Antineoplastic Activity of Rhus trilobata Nutt. (Anacardiaceae) against Ovarian Cancer and Identification of Active Metabolites in This Pathology

Plants 2021, 10(10), 2074; https://doi.org/10.3390/plants10102074
by Luis Varela-Rodríguez 1,2, Blanca Sánchez-Ramírez 2,*, Erika Saenz-Pardo-Reyes 1, José Juan Ordaz-Ortiz 3, Rodrigo Daniel Castellanos-Mijangos 4, Verónica Ivonne Hernández-Ramírez 5, Carlos Martín Cerda-García-Rojas 6, Carmen González-Horta 2 and Patricia Talamás-Rohana 5,*
Reviewer 1: Anonymous
Reviewer 2: Anonymous
Plants 2021, 10(10), 2074; https://doi.org/10.3390/plants10102074
Submission received: 24 August 2021 / Revised: 27 September 2021 / Accepted: 28 September 2021 / Published: 30 September 2021
(This article belongs to the Special Issue Anticancer Compounds in Plants)

Round 1

Reviewer 1 Report

Dear authors, 

my main comments is related to the design of the study and the bias you have made which happens often when it comes to the work with mixtures of natural products and their biological activity. As you have said in line 235/236: 

"In silico analysis and bibliographic search of the medici- 235 nal properties of major metabolites in AF02-RHTR were carried out to determine its pos- 236 sible activity against ovarian cancer"

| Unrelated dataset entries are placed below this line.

Lemma observe_all_elem l : forall acc el, el ∈ observe_all l acc <-> el ∈ acc \/ el ∈ l.
Proof.
  induction l as [|x l IH]; intros acc el; simpl.
  - rewrite elem_of_nil. tauto.
  - rewrite IH, elem_of_cons. destruct (decide (x ∈ acc)).
    + split; [tauto|]. intros [?|[->|?]]; auto.
    + rewrite elem_of_app, list_elem_of_singleton. tauto.
Qed.

(** An element is not among the observer's targets (or there is no
    observer). *)
Definition unobserved (el : node) (w : world) : Prop :=
  forall ts, observer w = Some ts -> el ∉ ts.

Lemma unobserved_unobserve el x : stable (unobserved el) (unobserve x).
Proof.
  intros w Hw ts. unfold unobserve, modify. simpl.
  destruct (observer w) as [ts0|] eqn:Ho; simpl; [|by rewrite Ho].
  intros [= <-]. rewrite list_elem_of_filter. intros [_ Hin]. by apply (Hw ts0).
Qed.

Lemma unobserved_after_unobserve el w : unobserved el (exec (unobserve el) w).
Proof.
  intros ts. unfold exec, unobserve, modify. simpl.
  destruct (observer w) as [ts0|] eqn:Ho; simpl; [|by rewrite Ho].
  intros [= <-]. rewrite list_elem_of_filter. tauto.
Qed.

Lemma unobserved_preserved {A} (m : M A) el :
  preserves observer m -> stable (unobserved el) m.
Proof. intros Hm w Hw ts. rewrite (Hm w). apply Hw. Qed.

Lemma reveal_callback_total entries : total (reveal_callback entries).
Proof. script_total. Qed.

(** The callback keeps revealed elements revealed and unobserved
    elements unobserved. *)
Lemma reveal_callback_has_class n u entries :
  stable (has_class n u) (reveal_callback entries).
Proof. has_class_stable. Qed.

Lemma reveal_callback_unobserved el entries :
  stable (unobserved el) (reveal_callback entries).
Proof.
  unfold reveal_callback. apply stable_for_each. intros x _.
  destruct (x.2); [|apply stable_ret].
  apply stable_bind; [|intros _; apply unobserved_unobserve].
  apply unobserved_preserved. unfold classList_add. frame.
Qed.

(** An intersecting entry reveals its target and stops its observation. *)
Lemma reveal_callback_reveals el entries w :
  (el, true) ∈ entries ->
  has_class el revealed (exec (reveal_callback entries) w)
  /\ unobserved el (exec (reveal_callback entries) w).
Proof.
  intros Hel. unfold reveal_callback.
  apply (for_each_establishes (fun w => has_class el revealed w /\ unobserved el w)
           entries _ (el, true) Hel).
  - intros w'. cbn [fst snd]. rewrite exec_seq by script_total. split.
    + apply stable_exec; [has_class_stable|].
      apply has_class_added, valid_token_lit_revealed.
    + apply unobserved_after_unobserve.
  - intros y w' [H1 H2]. split.
    + revert w' H1 H2. cbv beta. intros w' H1 _. revert w' H1.
      change (stable (has_class el revealed)
                (if y.2 then classList_add y.1 revealed ;; unobserve y.1 else mret ())).
      has_class_stable.
    + revert w' H1 H2. cbv beta. intros w' _ H2. revert w' H2.
      change (stable (unobserved el)
                (if y.2 then classList_add y.1 revealed ;; unobserve y.1 else mret ())).
      destruct (y.2); [|apply stable_ret].
      apply stable_bind; [|intros _; apply unobserved_unobserve].
      apply unobserved_preserved. unfold classList_add. frame.
  - intros y. destruct (y.2); script_total.
Qed.
(** The Arduino core calls [loop] over and over; [nows] are the answers
    of [millis()], one for each call. *)
Fixpoint run_loop (nows : list Z) (g : globals) : M D (option globals) :=
  match nows with
  | [] => ret (Some g)
  | now :: nows' =>
      do r <- loop now g;
      match r with
      | None => ret None
      | Some g' => run_loop nows' g'
      end
  end.

End Sketch_rest.

(** ** Words for the further properties *)

(** A page call that stays in the user memory of a tag of 56 pages or
    more: a read of page 4, or a write of four bytes to one of the pages
    4 to 55. *)
Definition page_call_ok (e : event) : Prop :=
  match e with
  | EvReadPage page _ => page = 4
  | EvWritePage page data _ => 4 <= page <= 55 /\ length data = 4%nat
  | _ => False
  end.

(** The entries rendered, in order. *)
Definition renders (evs : list event) : list QRInfo :=
  omap (fun e => match e with EvRender qr => Some qr | _ => None end) evs.

(** [k] entries of [qrList] in turn, from index [i], going round. *)
Fixpoint rotation (i : Z) (k : nat) : list QRInfo :=
  match k with
  | O => []
  | S k' =>
      match qrList_at i with
      | Some qr => qr :: rotation ((i + 1) mod numQRs) k'
      | None => []
      end
  end.

(** The calls among those at the times [nows] on which the interval has
    elapsed, [lastUpdate] being the time of the last tick before them: the
    test of line 107 and the assignment of line 108, and nothing else of
    [loop]. *)
Fixpoint ticks (nows : list Z) (lastUpdate : Z) : nat :=
  match nows with
  | [] => O
  | now :: nows' =>
      if updateInterval <=? to_ulong (now - lastUpdate)
      then S (ticks nows' now)
      else ticks nows' lastUpdate
  end.

(** A tag in the field whose memory from page 4 on is [bytes]. *)
Definition tag_of_bytes (bytes : list Z) : world MemTag :=
  World {| mem := replicate 16 0 ++ bytes; present := true; dead_pages := [] |} [].

(** ** displayQRCodeWithLabel, call by call

    Lines 72-99.  The panel and the QR code library are not part of the
    sketch: [display_width] is what [display.width()] answers and
    [qrcode_initText version text] the code the library makes (with
    [ECC_LOW]); a [QRCode] is its [size] and what [qrcode_getModule]
    answers.  [int] is taken to have 32 bits, as on the ESP32. *)

Definition to_i16 (z : Z) : Z := (z + 32768) mod 65536 - 32768.
(** C5 (path containment).  With a base directory that is absolute and
    cleaned (as [filepath.Abs] leaves it) and a recognised mode, a request
    whose resolved path does not lie lexically inside the base directory is
    answered with the single error packet [ErrAccessViolation]
    "Access denied", and nothing else is done: no file is opened. *)
Theorem path_containment (BaseDir : bytes) (fs : server.FileSystem) (dial_ok : bool)
        (filename mode : bytes) (evs : list server.io_event) :
  filepath.isRooted BaseDir = true ->
  filepath.Clean BaseDir = BaseDir ->
  tftp.isValidMode mode = true ->
  ~ lexicallyInside BaseDir (resolve BaseDir filename) ->
  server.serveReadRequest BaseDir fs dial_ok (tftp.mkRRQ filename mode) evs
  = ([server.SendTo (tftp.PackERROR tftp.ErrAccessViolation (lit "Access denied"))],
     server.Rejected).
Proof.
  intros Hroot Hclean Hmode Hout. unfold server.serveReadRequest.
  cbn [tftp.rrq_Mode tftp.rrq_Filename].
  rewrite (valid_mode_passes _ Hmode).
  change (filepath.Clean (filepath.Join [BaseDir; filepath.Clean filename]))
    with (resolve BaseDir filename).
  assert (Hel : ~ elementsLead BaseDir (resolve BaseDir filename)).
  { intros H. apply Hout. now apply elementsLead_inside. }
  destruct (Rel_outside _ _ Hroot Hel) as [-> | (rel & -> & ->)]; reflexivity.
Qed.

Lemma path_containment_witness :
  server.serveReadRequest (lit "/srv/tftp-root") (fun _ => server.OpenFails) true
                          (tftp.mkRRQ (lit "../../etc/passwd") (lit "octet")) []
  = ([server.SendTo (tftp.PackERROR tftp.ErrAccessViolation (lit "Access denied"))],
     server.Rejected).
Proof.
  apply (path_containment (lit "/srv/tftp-root") (fun _ => server.OpenFails) true
           (lit "../../etc/passwd") (lit "octet") []).
  - reflexivity.
  - reflexivity.
  - reflexivity.
  - intros [H | [[rest H] | [H _]]]; vm_compute in H; discriminate H.
Defined.

(** A request that passes the checks and whose file opens runs the transfer
    loop from block 1, after the open and the dial. *)
Lemma serveReadRequest_transfer (BaseDir : bytes) (fs : server.FileSystem)
      (rrq : tftp.ReadRequest) (evs : list server.io_event) (rel : bytes)
      (file : server.File) :
  tftp.isValidMode (tftp.rrq_Mode rrq) = true ->
  filepath.Rel BaseDir (resolve BaseDir (tftp.rrq_Filename rrq)) = Some rel ->
  strings.HasPrefix rel (lit "..") = false ->
  fs (resolve BaseDir (tftp.rrq_Filename rrq)) = server.Opened file ->
  server.serveReadRequest BaseDir fs true rrq evs
  = (server.Open (resolve BaseDir (tftp.rrq_Filename rrq)) :: server.Dial
       :: fst (server.transferLoop (S (length evs)) file 1 evs),
     snd (server.transferLoop (S (length evs)) file 1 evs)).
Proof.
  intros Hmode Hrel Hpre Hfs. unfold server.serveReadRequest.
  rewrite (valid_mode_passes _ Hmode).
  change (filepath.Clean (filepath.Join [BaseDir; filepath.Clean (tftp.rrq_Filename rrq)]))
    with (resolve BaseDir (tftp.rrq_Filename rrq)).
  rewrite Hrel, Hpre, Hfs. cbn [negb].
  now destruct (server.transferLoop (S (length evs)) file 1 evs).
Qed.
(** A match of [^...[letters]$] ends in one of the letters, or in one of
    them and a line feed. *)
Lemma match_ends_in_letter r letters s :
  re_match (Seq r (Class (map (fun x => (x, x))
                              (list_ascii_of_string letters)))) s = true ->
  exists body c,
    one_of letters c = true
    /\ (list_ascii_of_string s = body ++ [c]
        \/ list_ascii_of_string s = (body ++ [c]) ++ [newline]).
Proof.
  unfold re_match. rewrite match_to_dollar_lang.
  intros [H|(s' & Hs & H)];
    apply lang_seq_inv in H as (s1 & s2 & E & _ & H2);
    apply lang_class_inv in H2 as (c & -> & Hc);
    rewrite class_of_letters in Hc; exists s1, c; split; auto.
  right. now rewrite Hs, E.
Qed.

Lemma lacks_letter_no_match r letters s :
  lacks letters s = true ->
  re_match (Seq r (Class (map (fun x => (x, x))
                              (list_ascii_of_string letters)))) s = false.
Proof.
  intros Hl. apply not_true_is_false. intros Hm.
  apply match_ends_in_letter in Hm as (body & c & Hc & Hs).
  unfold lacks in Hl. rewrite forallb_forall in Hl.
  assert (Hin : In c (list_ascii_of_string s)).
  { destruct Hs as [-> | ->]; rewrite ?in_app_iff; simpl; auto. }
  apply Hl in Hin. rewrite Hc in Hin. discriminate.
Qed.

Lemma wrong_letter_no_match r letters body c :
  is_alpha c = true -> one_of letters c = false ->
  re_match (Seq r (Class (map (fun x => (x, x))
                              (list_ascii_of_string letters))))
           (String.append body (String c EmptyString)) = false.
Proof.
  intros Ha Hc. apply not_true_is_false. intros Hm.
  apply match_ends_in_letter in Hm as (b' & c' & Hc' & Hs).
  rewrite chars_app in Hs. cbn [list_ascii_of_string] in Hs.
  destruct Hs as [Hs|Hs]; apply app_inj_tail in Hs as [_ Hs].
  - subst c'. congruence.
  - subst c. discriminate.
Qed.

Lemma verify_one_coordinate name alt dat lat lon :
  lat <> EmptyString -> lon <> EmptyString ->
  verify_one (coordinate_location name
                (mk_coordinate alt (Some lat) (Some lon) dat)) =
  if negb (re_match re_latitude lat)
  then Raise (ConfigError (msg_latitude_invalid name))
  else if negb (re_match re_longitude lon)
  then Raise (ConfigError (msg_longitude_invalid name))
  else
    (if truthy alt
     then require_match alt re_altitude (msg_altitude_invalid name)
     else Ok tt) ;;
    (if truthy dat
     then require_match dat re_datum (msg_datum_invalid name)
     else Ok tt).
Proof.
  intros Hlat Hlon. rewrite verify_one_location.
  unfold verify_location, coordinate_location, verify_coordinate,
    require_match at 1 2.
  cbn [civic_based coordinate_based loc_name latitude longitude altitude
       datum].
  rewrite (truthy_nonempty lat Hlat), (truthy_nonempty lon Hlon).
  cbn [negb].
  destruct (re_match re_latitude lat); [|reflexivity].
  destruct (re_match re_longitude lon); reflexivity.
Qed.

Lemma coordinate_text_nonempty whole frac h :
  coordinate_text whole frac h <> EmptyString.
Proof.
  intros H. apply (f_equal list_ascii_of_string) in H.
  unfold coordinate_text in H. rewrite chars_app in H.
  apply app_eq_nil in H as [_ H]. discriminate.
Qed.

Lemma coordinate_text_lang letters whole frac h :
  number_parts whole frac = true ->
  one_of letters h = true ->
  lang (Seq re_number
            (Class (map (fun x => (x, x)) (list_ascii_of_string letters))))
       (list_ascii_of_string (coordinate_text whole frac h)).
Proof.
  intros Hn Hh. unfold coordinate_text. rewrite chars_app. constructor.
  - now apply number_lang.
  - constructor. now rewrite class_of_letters.
Qed.

Lemma nonempty_text (cs : list ascii) :
  cs <> [] ->
  negb (String.eqb (string_of_list_ascii cs) EmptyString) = true.
Proof.
  intros Hne. apply negb_true_iff, String.eqb_neq. intros E.
  apply (f_equal list_ascii_of_string) in E.
  rewrite list_ascii_of_string_of_list_ascii in E. now apply Hne.
Qed.

Lemma digits_text (cs : list ascii) :
  all_in [("0"%char, "9"%char)] cs ->
  all_digits (string_of_list_ascii cs) = true.
Proof.
  intros H. apply all_digits_class.
  now rewrite list_ascii_of_string_of_list_ascii.
Qed.

Lemma number_lang_inv (cs : list ascii) :
  lang re_number cs ->
  exists whole frac,
    number_parts whole frac = true
    /\ cs = list_ascii_of_string (number_text whole frac).
Proof.
  unfold re_number, digit. intros H.
  apply lang_seq_inv in H as (s1 & s2 & -> & H1 & H2).
  apply plus_class in H1 as [Hne1 Ha1].
  unfold Opt in H2. inversion H2 as [| | | r1 r2 s H3 | r1 r2 s H3 | |]; subst.
  - apply lang_seq_inv in H3 as (p & s3 & -> & Hp & H4).
    apply lang_class_inv in Hp as (c & -> & Hc).
    unfold in_class in Hc. cbn [existsb] in Hc.
    rewrite orb_false_r, in_range_single in Hc.
    apply Ascii.eqb_eq in Hc as ->.
    apply plus_class in H4 as [Hne3 Ha3].
    exists (string_of_list_ascii s1), (Some (string_of_list_ascii s3)).
    split.
    + unfold number_parts.
      now rewrite !digits_text, !nonempty_text.
    + unfold number_text. rewrite !chars_app.
      rewrite !list_ascii_of_string_of_list_ascii. reflexivity.
  - apply lang_eps_inv in H3 as ->.
    exists (string_of_list_ascii s1), None. split.
    + unfold number_parts. now rewrite digits_text, nonempty_text.
    + unfold number_text. rewrite chars_app.
      rewrite list_ascii_of_string_of_list_ascii. reflexivity.
Qed.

I would love to comment I am well aware of the fact that many studies related to the natural compounds and their biological activity focuses on the most abundant natural products instead of watching the whole picture and respecting the pharmacological principle where even some molecule has a small amount in plant extract, it can have a powerful effect. Not to mention the synergism where there are a number of studies showed that the metabolites in the mixture have a more powerful effect, than isolated and tested as pure. Therefore focusing only on the most abundant metabolites and studying them in more detail, creates a bias and potentially wrong conclusions if you ignore the rest of the found metabolites, and you have analyzed 24 compounds. Could you please write something like a disclaimer where you state that you are aware of the fact there might be some more metabolites responsible for the activity, or synergism, whilst you have a focus on these, but there is still space for more in-depth studies? I know you have written something like this in relation to the selected pure compounds, but still I would love you to clear out that the design of the study may have created some bias and there might be some more metabolites worth studying. Besides this, I don't have much of the comments since the writing was clear, methods well described, results well presented. 

Author Response

Answer:

We would like to thank Reviewer 1 for his/her comments and observations to improve this article. We hope to accommodate your requests.

 

For this purpose, the following modifications were made to the manuscript:

 The authors have added a complete paragraph in the manuscript to mention the following:

Page 7, lines 233-234

 “To delimit the scope of this study, the experimental design was focused on an …”

 Page 7, lines 236-240

 “However, the choice of this design most likely generated a bias in which possibly, unintentionally, some active compound in low concentration or the synergistic effect that can be generated by the combined presence of several compounds were omitted. This opens the possibility for future studies aimed at elucidating these two possibilities, either by our own group or by members of the community interested in studying natural compounds with potential anticancer bioactivity.

 

We also would like to point out that this study is the first approach to understanding the antineoplastic activity of RHTR. Therefore, the selection and implementation of the experimental design mentioned in the manuscript intended to simplify obtaining results for this purpose and thus elucidate the pharmacological potential of this plant, avoiding the complexity of its nature. We thus thank Reviewer 1 for his/her valuable comments. We hope to be addressing the medicinal properties of RHTR in a more general way soon.

Reviewer 2 Report

After reviewing the article entitled: “Antineoplastic activity of Rhus trilobata Nutt. (Anacardiaceae) against ovarian cancer and identification of active metabolites 3 in this pathology”. I noted a high quality of the work and well written and planned.

 

The research is focused on Rhus trilobata (RHTR), which is a medicinal plant with cytotoxic activity in different cancer cell lines. However, the active compounds in this plant against ovarian cancer are unknown. This study aimed to evaluate the antineoplastic activity of RHTR and identify its active metabolites against ovarian cancer.  As results: The metabolite profile of AF02 showed a higher abundance of flavonoid and lipid compounds compared with AE by UPLC-MSE. Gallic acid and myricetin were the most active compounds in RHTR against SKOV-3 cells with 50/166 μg/mL (p ≤ 0.05, ANOVA). Antineoplastic studies in Nu/Nu female mice with subcutaneous SKOV-3 cells xenotransplant revealed that 200 mg/kg/i.p. of AE and AF02 inhibited ovarian tumor lesions from 37.6 to 49 % after 28 days (p ≤ 0.05, ANOVA). In conclusion, RHTR has antineoplastic activity against ovarian cancer by a cytostatic effect related to gallic acid and myricetin. Therefore, RHTR could be a complementary treatment for this pathology.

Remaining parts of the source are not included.